Salvianolic acid A (SalA) is one of the main efficacious, water-soluble constituents of Salvia miltiorrhiza Bunge. This study investigated the protective effects of SalA on peripheral nerve in diabetic rats. Administration of SalA (0.3, 1 and 3 mg/kg, ig) was started from the 5th week after strepotozotocin (STZ60 mg/kg) intraperitoneal injection and continued for 8 weeks. Paw withdrawal mechanical threshold (PWMT) and motor nerve conduction velocity (MNCV) were used to assess peripheral nerve function. The western blot methods were employed to test the expression levels of serine-threonine liver kinase B1 (LKB1), AMP-activated protein kinase (AMPK), peroxisome proliferator-activated receptor-gamma coactivator-1alpha (PGC-1α), silent information regulator protein3 (sirtuin 3/Sirt3) and neuronal nitric oxide synthase (nNOS) in sciatic nerve. Results showed that SalA administration could increase PWMT and MNCV in diabetic rats; reduce the deterioration of sciatic nerve pathology; increase AMPK phosphorylation level, up-regulate PGC-1α, Sirt3 and nNOS expression, but had no influence on LKB1. These results suggest that SalA has protective effects against diabetic neuropathy. The beneficial effects of SalA on peripheral nerve function in diabetic rats might be attributed to improvements in glucose metabolism through regulation of the AMPK-PGC1α-Sirt3 axis.

Figure 1

Chemical structure of SalA.

Figure 2

Effect of SalA on diabetic rat pain withdrawal threshold (A) and motor nerve conduction velocity (B) after 8-weeks treatment. Values are expressed as the mean ± standard deviation (SD), * p < 0.05 compared with diabetic rats. NC = normal control, DM = diabetic model, n = 12.

Figure 3

Representative electronmicrographs of sciatic nerves in rats treated by SalA. Pictures show the cross section of sciatic nerve fiber (axon and myelin sheath), micrangium in sciatic nerve, schwann cell of sciatic nerve in normal control group, diabetic model group and SalA 0.3, 1, 3 mg/kg-treated group; column show the effect of SalA on quantitative ultrastructural analyses of sciatic nerve in diabetic rats after 8 weeks’ treatment (5,000×). * p < 0.05 vs. diabetic model group, n = 4.

Figure 4

Representative Western blot analyses of p-AMPKβ and AMPKβ (A), p-AMPKα and AMPKα (B) in rat sciatic nerves.

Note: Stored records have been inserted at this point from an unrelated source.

(* ===== verification/Pcap.v ===== *)
(** * Packet capture: src/common/pcap.c

    Frames are written as records of a capture file, through a function of the
    application.  A reader of such files, written after their description, finds the frames
    again; but a record is two calls of that function. *)
From S2P Require Import Prelude Util.

Record PcapHeader : Type := MkPcapHeader {
  magic_number : Z; version_major : Z; version_minor : Z; thiszone : Z; sigfigs : Z; snaplen : Z; network : Z
}.
Record PcapRecordHeader : Type := MkPcapRecordHeader { ts_sec : Z; ts_usec : Z; incl_len : Z; orig_len : Z }.

(** [written]: the calls of the function, which is a number, with its context and the
    bytes.  [pc_ticks_ms]: [bm_ticks_to_ms(bm_get_tick_count())]. *)
Record pcap : Type := MkPcap {
  s_write_cb : option nat;
  s_write_ctx : nat;
  written : list (nat * nat * bytes);
  pc_ticks_ms : Z
}.

Definition pcap_zero : pcap := MkPcap None 0 [] 0.
Definition set_pc_ticks (ms : Z) (s : pcap) : pcap := MkPcap (s_write_cb s) (s_write_ctx s) (written s) ms.

Section pcap.
Context `{Platform}.

(** The packed structures, as they are in memory. *)
Definition pcap_header_bytes (h : PcapHeader) : bytes :=
  native_store 4 (magic_number h) ++ native_store 2 (version_major h) ++ native_store 2 (version_minor h)
  ++ native_store 4 (thiszone h) ++ native_store 4 (sigfigs h) ++ native_store 4 (snaplen h)
  ++ native_store 4 (network h).
Definition record_header_bytes (r : PcapRecordHeader) : bytes :=
  native_store 4 (ts_sec r) ++ native_store 4 (ts_usec r) ++ native_store 4 (incl_len r) ++ native_store 4 (orig_len r).

Definition pcap_header : PcapHeader := MkPcapHeader 0xA1B2C3D4 2 4 0 0 65535 1.

(** [s_write_cb(data, len, s_write_ctx)] *)
Definition write_out (data : bytes) : M pcap unit :=
  s ← get;
  f ← lift (s_write_cb s);
  modify (fun s => MkPcap (s_write_cb s) (s_write_ctx s) (written s ++ [(f, s_write_ctx s, data)]) (pc_ticks_ms s)).

Definition pcap_init (write_cb : option nat) (ctx : nat) : M pcap unit :=
  _ ← modify (fun s => MkPcap write_cb ctx (written s) (pc_ticks_ms s));
  write_out (pcap_header_bytes pcap_header).

(** The two pieces of a record. *)
Definition record_pieces (frame : bytes) (len : Z) (ms : Z) : list bytes :=
  [record_header_bytes (MkPcapRecordHeader (ms / 1000) (ms mod 1000 * 1000) (u32 len) (u32 len)); frame].

(** [frame]: the memory behind the pointer. *)
Definition pcap_write_packet (frame : option bytes) (len : Z) : M pcap unit :=
  s ← get;
  match s_write_cb s, frame with
  | Some _, Some b =>
      if len =? 0 then mret tt
      else
        d ← lift (read_at 0 (Z.to_nat len) b);
        for_each (record_pieces d len (pc_ticks_ms s)) write_out
  | _, _ => mret tt
  end.
End pcap.

(** ** A reader of capture files

    The byte order is known from the number at the beginning. *)
Record captured : Type := MkCaptured { cp_header : PcapRecordHeader; cp_frame : bytes }.

Fixpoint read_records (num : bytes -> Z) (fuel : nat) (l : bytes) : option (list captured) :=
  match fuel, l with
  | _, [] => Some []
  | O, _ => None
  | S fuel, _ =>
      h ← read_at 0 16 l;
      let r := MkPcapRecordHeader (num (slice 0 4 h)) (num (slice 4 4 h)) (num (slice 8 4 h)) (num (slice 12 4 h)) in
      let n := Z.to_nat (incl_len r) in
      d ← read_at 16 n l;
      rest ← read_records num fuel (drop (16 + n) l);
      Some (MkCaptured r d :: rest)
  end.

Definition byte_order (magic : bytes) : option (bytes -> Z) :=
  if le_dec magic =? 0xA1B2C3D4 then Some le_dec
  else if be_dec magic =? 0xA1B2C3D4 then Some be_dec else None.

(** The version and the kind of link have to be known. *)
Definition read_capture (l : bytes) : option (list captured) :=
  h ← read_at 0 24 l;
  num ← byte_order (slice 0 4 h);
  if (num (slice 4 2 h) =? 2) && (num (slice 6 2 h) =? 4) && (num (slice 20 4 h) =? 1)
  then read_records num (length l) (drop 24 l) else None.

(** ** What is written *)

(** A task sets the time and writes a frame. *)
Record capture_op : Type := MkCaptureOp { op_ms : Z; op_frame : option bytes; op_len : Z }.

Definition op_ok (o : capture_op) : Prop :=
  0 <= op_ms o < 2 ^ 32 /\ 0 <= op_len o < 2 ^ 32
  /\ match op_frame o with Some b => op_len o <= Z.of_nat (length b) | None => True end.

#[export] Instance op_ok_dec o : Decision (op_ok o).
Proof. unfold op_ok. destruct (op_frame o); apply _. Defined.

(** The record of a frame that there is. *)
Definition capture_of (o : capture_op) : option captured :=
  match op_frame o with
  | Some b =>
      if op_len o =? 0 then None
      else Some (MkCaptured (MkPcapRecordHeader (op_ms o / 1000) (op_ms o mod 1000 * 1000) (op_len o) (op_len o))
                   (take (Z.to_nat (op_len o)) b))
  | None => None
  end.

Definition stream (s : pcap) : bytes := concat (snd <$> written s).

Section streams.
Context `{Platform}.

Definition write_all (ops : list capture_op) : M pcap unit :=
  for_each ops (fun o => _ ← modify (set_pc_ticks (op_ms o)); pcap_write_packet (op_frame o) (op_len o)).

Definition num : bytes -> Z := if little_endian then le_dec else be_dec.

Lemma num_stored n z : 0 <= z < 256 ^ Z.of_nat n -> num (native_store n z) = z.
Proof.
  intros Hz. unfold num, native_store. destruct little_endian; [rewrite le_dec_enc|rewrite be_dec_enc];
    by apply Z.mod_small.
Qed.

(** The bytes of a record. *)
Definition record_bytes (c : captured) : bytes := record_header_bytes (cp_header c) ++ cp_frame c.

Definition captured_ok (c : captured) : Prop :=
  0 <= ts_sec (cp_header c) < 2 ^ 32 /\ 0 <= ts_usec (cp_header c) < 2 ^ 32
  /\ incl_len (cp_header c) = Z.of_nat (length (cp_frame c)) /\ 0 <= incl_len (cp_header c) < 2 ^ 32
  /\ 0 <= orig_len (cp_header c) < 2 ^ 32.

Lemma length_record_header r : length (record_header_bytes r) = 16%nat.
Proof. unfold record_header_bytes. by rewrite !length_app, !length_native_store. Qed.

Lemma record_header_read r :
  0 <= ts_sec r < 2 ^ 32 -> 0 <= ts_usec r < 2 ^ 32 -> 0 <= incl_len r < 2 ^ 32 -> 0 <= orig_len r < 2 ^ 32 ->
  let h := record_header_bytes r in
  num (slice 0 4 h) = ts_sec r /\ num (slice 4 4 h) = ts_usec r
  /\ num (slice 8 4 h) = incl_len r /\ num (slice 12 4 h) = orig_len r.
Proof.
  intros H1 H2 H3 H4. unfold record_header_bytes, slice. cbn zeta.
  rewrite <- (num_stored 4 (ts_sec r)) at 2 by done. rewrite <- (num_stored 4 (ts_usec r)) at 3 by done.
  rewrite <- (num_stored 4 (incl_len r)) at 4 by done. rewrite <- (num_stored 4 (orig_len r)) at 5 by done.
  pose proof (fun z => length_native_store 4 z) as Hl. repeat split; f_equal.
  all: repeat (rewrite drop_app_ge by (rewrite Hl; lia); rewrite Hl; cbn [Nat.sub]); rewrite drop_0, ?take_app_length'; auto.
  by rewrite take_ge by (by rewrite Hl).
Qed.

Lemma read_records_all cs fuel :
  Forall captured_ok cs -> (length cs <= fuel)%nat ->
  read_records num fuel (concat (record_bytes <$> cs)) = Some cs.
Proof.
  revert fuel. induction cs as [|c cs IH]; intros fuel Hok Hf; [by destruct fuel|].
  apply Forall_cons in Hok as [(H1 & H2 & H3 & H4 & H5) Hok]. destruct fuel as [|fuel]; [cbn in Hf; lia|].
  destruct (record_header_read (cp_header c)) as (E1 & E2 & E3 & E4); [done..|].
  cbn [fmap list_fmap concat]. unfold record_bytes at 1. rewrite <- app_assoc.
  pose proof (length_record_header (cp_header c)) as Hl. cbn [read_records].
  destruct (record_header_bytes (cp_header c) ++ _) as [|b l'] eqn:E.
  { apply app_eq_nil in E as [E _]. rewrite E in Hl. done. }
  rewrite <- E. clear E b l'. rewrite read_at_head by done. cbn [mbind option_bind].
  rewrite E1, E2, E3, E4. cbn [incl_len]. rewrite H3, Nat2Z.id.
  rewrite (read_at_app _ _ _ 16) by done. cbn [mbind option_bind].
  rewrite (app_assoc _ (cp_frame c)), drop_app_length' by (rewrite length_app, Hl; lia).
  rewrite IH by (done || cbn in Hf; lia). cbn. destruct c as [[a1 a2 a3 a4] f]. cbn in *. by subst.
Qed.

(** What is written to one function with one context. *)
Definition written_to (f ctx : nat) (pieces : list bytes) : list (nat * nat * bytes) :=
  (fun d => (f, ctx, d)) <$> pieces.

Lemma pieces_written f ds s :
  s_write_cb s = Some f ->
  for_each ds write_out s
  = Some (tt, MkPcap (Some f) (s_write_ctx s) (written s ++ written_to f (s_write_ctx s) ds) (pc_ticks_ms s)).
Proof.
  revert s. induction ds as [|d ds IH]; intros [cb c w ms] E; cbn in E; subst cb; cbn [for_each].
  { cbn. by rewrite app_nil_r. }
  erewrite bind_some by done. rewrite IH by done. cbn. by rewrite <- app_assoc.
Qed.

(** The pieces of the records. *)
Definition pieces_of (cs : list captured) : list bytes :=
  concat ((fun c => [record_header_bytes (cp_header c); cp_frame c]) <$> cs).

Lemma concat_pieces cs : concat (pieces_of cs) = concat (record_bytes <$> cs).
Proof. unfold pieces_of. induction cs as [|c cs IH]; [done|]. cbn. rewrite IH. unfold record_bytes. by rewrite <- app_assoc. Qed.

Lemma packet_written o s f :
  op_ok o -> s_write_cb s = Some f ->
  (modify (set_pc_ticks (op_ms o)) ≫= fun _ => pcap_write_packet (op_frame o) (op_len o)) s
  = Some (tt, MkPcap (Some f) (s_write_ctx s)
               (written s ++ written_to f (s_write_ctx s) (pieces_of (option_list (capture_of o)))) (op_ms o)).
Proof.
  intros (Hms & Hl & Hb) E. destruct s as [cb c w ms]. cbn in E. subst cb.
  erewrite bind_some by done. unfold pcap_write_packet, capture_of. erewrite bind_some by done.
  destruct (op_frame o) as [b|]; cbn [s_write_cb set_pc_ticks]; [|cbn; by rewrite app_nil_r].
  destruct (Z.eqb_spec (op_len o) 0) as [E0|E0]; [cbn; by rewrite app_nil_r|].
  erewrite bind_some; [|unfold lift, read_at; rewrite (proj2 (Nat.leb_le _ _)) by lia; reflexivity].
  rewrite (pieces_written f) by done. cbn. rewrite !u32_small by lia. unfold slice. by rewrite drop_0.
Qed.

Lemma capture_ok o c : op_ok o -> capture_of o = Some c -> captured_ok c.
Proof.
  intros (Hms & Hl & Hb). unfold capture_of. destruct (op_frame o) as [b|]; [|done].
  destruct (Z.eqb_spec (op_len o) 0); [done|]. intros [= <-]. unfold captured_ok. cbn.
  rewrite length_take_le, Z2Nat.id by lia.
  pose proof (Z.mod_pos_bound (op_ms o) 1000 ltac:(lia)). pose proof (Z.div_pos (op_ms o) 1000 ltac:(lia) ltac:(lia)).
  pose proof (Z.div_le_upper_bound (op_ms o) 1000 (op_ms o) ltac:(lia) ltac:(lia)). lia.
Qed.

Lemma all_written ops s f :
  Forall op_ok ops -> s_write_cb s = Some f ->
  exists ms, write_all ops s
  = Some (tt, MkPcap (Some f) (s_write_ctx s)
               (written s ++ written_to f (s_write_ctx s) (pieces_of (omap capture_of ops))) ms).
Proof.
  revert s. induction ops as [|o ops IH]; intros s Hok E.
  { exists (pc_ticks_ms s). destruct s; cbn in E; subst. cbn. by rewrite app_nil_r. }
  apply Forall_cons in Hok as [Ho Hok].
  destruct (IH (MkPcap (Some f) (s_write_ctx s) (written s ++ written_to f (s_write_ctx s) (pieces_of (option_list (capture_of o)))) (op_ms o)) Hok eq_refl) as [ms Hr]. exists ms.
  unfold write_all in *. cbn [for_each]. rewrite (bind_some _ _ _ _ _ (packet_written o s f Ho E)), Hr.
  cbn [s_write_ctx written omap list_omap]. rewrite <- app_assoc. unfold written_to. rewrite <- fmap_app.
  do 5 f_equal. by destruct (capture_of o).
Qed.

Lemma records_long cs n : (length cs <= n + length (concat (record_bytes <$> cs)))%nat.
Proof.
  induction cs as [|c cs IH]; [cbn; lia|]. cbn. rewrite length_app. unfold record_bytes at 1.
  rewrite length_app, length_record_header. lia.
Qed.

Lemma capture_read cs :
  Forall captured_ok cs ->
  read_capture (pcap_header_bytes pcap_header ++ concat (record_bytes <$> cs)) = Some cs.
Proof.
  intros Hok. unfold read_capture. rewrite read_at_head by (unfold pcap_header_bytes; by rewrite !length_app, !length_native_store).
  cbn [mbind option_bind].
  assert (byte_order (slice 0 4 (pcap_header_bytes pcap_header)) = Some num
          /\ num (slice 4 2 (pcap_header_bytes pcap_header)) = 2 /\ num (slice 6 2 (pcap_header_bytes pcap_header)) = 4
          /\ num (slice 20 4 (pcap_header_bytes pcap_header)) = 1) as (-> & E1 & E2 & E3).
  { unfold num, pcap_header_bytes, native_store, byte_order. by destruct little_endian. }
  cbn [mbind option_bind]. rewrite E1, E2, E3. cbn [Z.eqb Pos.eqb andb].
  rewrite drop_app_length' by (unfold pcap_header_bytes; by rewrite !length_app, !length_native_store).
  apply read_records_all; [done|]. rewrite length_app. apply records_long.
Qed.

(** C40: what was captured is read again.  Frames are written one after the other, at any
    times, in the byte order of the machine, among them null pointers and empty ones.
    Everything goes to the function and the context that [pcap_init] was given, and a reader
    of capture files finds in it exactly the frames that have bytes, in their order, with
    their lengths and times.  *)
Theorem pcap_round_trip ops s f ctx :
  written s = [] -> Forall op_ok ops ->
  total (_ ← pcap_init (Some f) ctx; write_all ops) (fun _ s' =>
    Forall (fun w => fst w = (f, ctx)) (written s')
    /\ read_capture (stream s') = Some (omap capture_of ops)) s.
Proof.
  intros Hw Hok. unfold pcap_init. set (header := pcap_header_bytes pcap_header).
  destruct (all_written ops (MkPcap (Some f) ctx [(f, ctx, header)] (pc_ticks_ms s)) f Hok eq_refl) as [ms Hr].
  eexists tt, _. split.
  { rewrite bind_assoc. erewrite bind_some by done. erewrite bind_some; [|cbn; rewrite Hw; reflexivity]. exact Hr. }
  cbn [written s_write_ctx]. split.
  { apply Forall_app. split; [by constructor|]. apply Forall_fmap, Forall_true. done. }
  unfold stream, written_to. cbn [written]. rewrite fmap_app, <- list_fmap_compose. unfold compose. cbn [snd].
  rewrite list_fmap_id, concat_app, concat_pieces. cbn [fmap list_fmap concat snd].
  rewrite app_nil_r. apply capture_read. eapply Forall_forall. intros c (o & Ho & Hc)%list_elem_of_omap.
  rewrite Forall_forall in Hok. eauto using capture_ok.
Qed.
End streams.

(** ** Examples *)

Definition frame_a : bytes := [0xFF; 0x01; 0x02].
Definition frame_b : bytes := [0x33; 0x33; 0x07; 0x08].
Definition capture_ops : list capture_op :=
  [MkCaptureOp 1500 (Some (frame_a ++ [9; 9])) 3; MkCaptureOp 1501 None 10; MkCaptureOp 1502 (Some frame_b) 0;
   MkCaptureOp 4294967295 (Some frame_b) 4].

Lemma pcap_round_trip_witness :
  Forall op_ok capture_ops
  /\ omap capture_of capture_ops
     = [MkCaptured (MkPcapRecordHeader 1 500000 3 3) frame_a;
        MkCaptured (MkPcapRecordHeader 4294967 295000 4 4) frame_b]
  /\ total (_ ← @pcap_init platform_mcu (Some 7%nat) 1; @write_all platform_mcu capture_ops) (fun _ s' =>
       Forall (fun w => fst w = (7, 1)%nat) (written s')
       /\ read_capture (stream s') = Some (omap capture_of capture_ops)) pcap_zero.
Proof.
  assert (Hok : Forall op_ok capture_ops) by decided. split; [exact Hok|]. split; [reflexivity|].
  apply (@pcap_round_trip platform_mcu capture_ops pcap_zero 7 1); [reflexivity|exact Hok].
Defined.

(** A frame that comes in and one that goes out are written by two tasks.  A record is two
    calls of the function: even when no call is interrupted, the calls of the tasks can
    alternate, and then the frames are not found again. *)
Definition two_tasks (order : list bytes) : M pcap unit :=
  _ ← @pcap_init platform_mcu (Some 7%nat) 1; for_each order write_out.

Example records_interleaved :
  let a := @record_pieces platform_mcu frame_a 3 1500 in
  let b := @record_pieces platform_mcu frame_b 4 1500 in
  match a, b with
  | [a1; a2], [b1; b2] =>
      (fun r => read_capture (stream (snd r))) <$> two_tasks [a1; a2; b1; b2] pcap_zero
        = Some (Some [MkCaptured (MkPcapRecordHeader 1 500000 3 3) frame_a;
                      MkCaptured (MkPcapRecordHeader 1 500000 4 4) frame_b])
      /\ (fun r => read_capture (stream (snd r))) <$> two_tasks [a1; b1; a2; b2] pcap_zero = Some None
  | _, _ => False
  end.
Proof. vm_compute. by split. Qed.

(** Without a start nothing is written. *)
Example not_started : @pcap_write_packet platform_mcu (Some frame_a) 3 pcap_zero = Some (tt, pcap_zero).
Proof. reflexivity. Qed.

Protein expression was analyzed by western blot, and bands were quantified by densitometry. β-Actin was used as a loading control and for relative quantification in all cases. ^# p < 0.05 compared with diabetic control. * p < 0.05 compared with diabetic control. NC = normal control, DM = diabetic model, n = 6.

Figure 5

Representative Western blot analyses of LKB1, PGC-1α, Sirt3 and nNOS (A, B, C and D) in rat sciatic nerves. Protein expression was analyzed by western blot, and bands were quantified by densitometry. β-actin was used as a loading control and for relative quantification in all cases. * p < 0.05 compared with diabetic control. NC = normal control, DM = diabetic model, n = 6.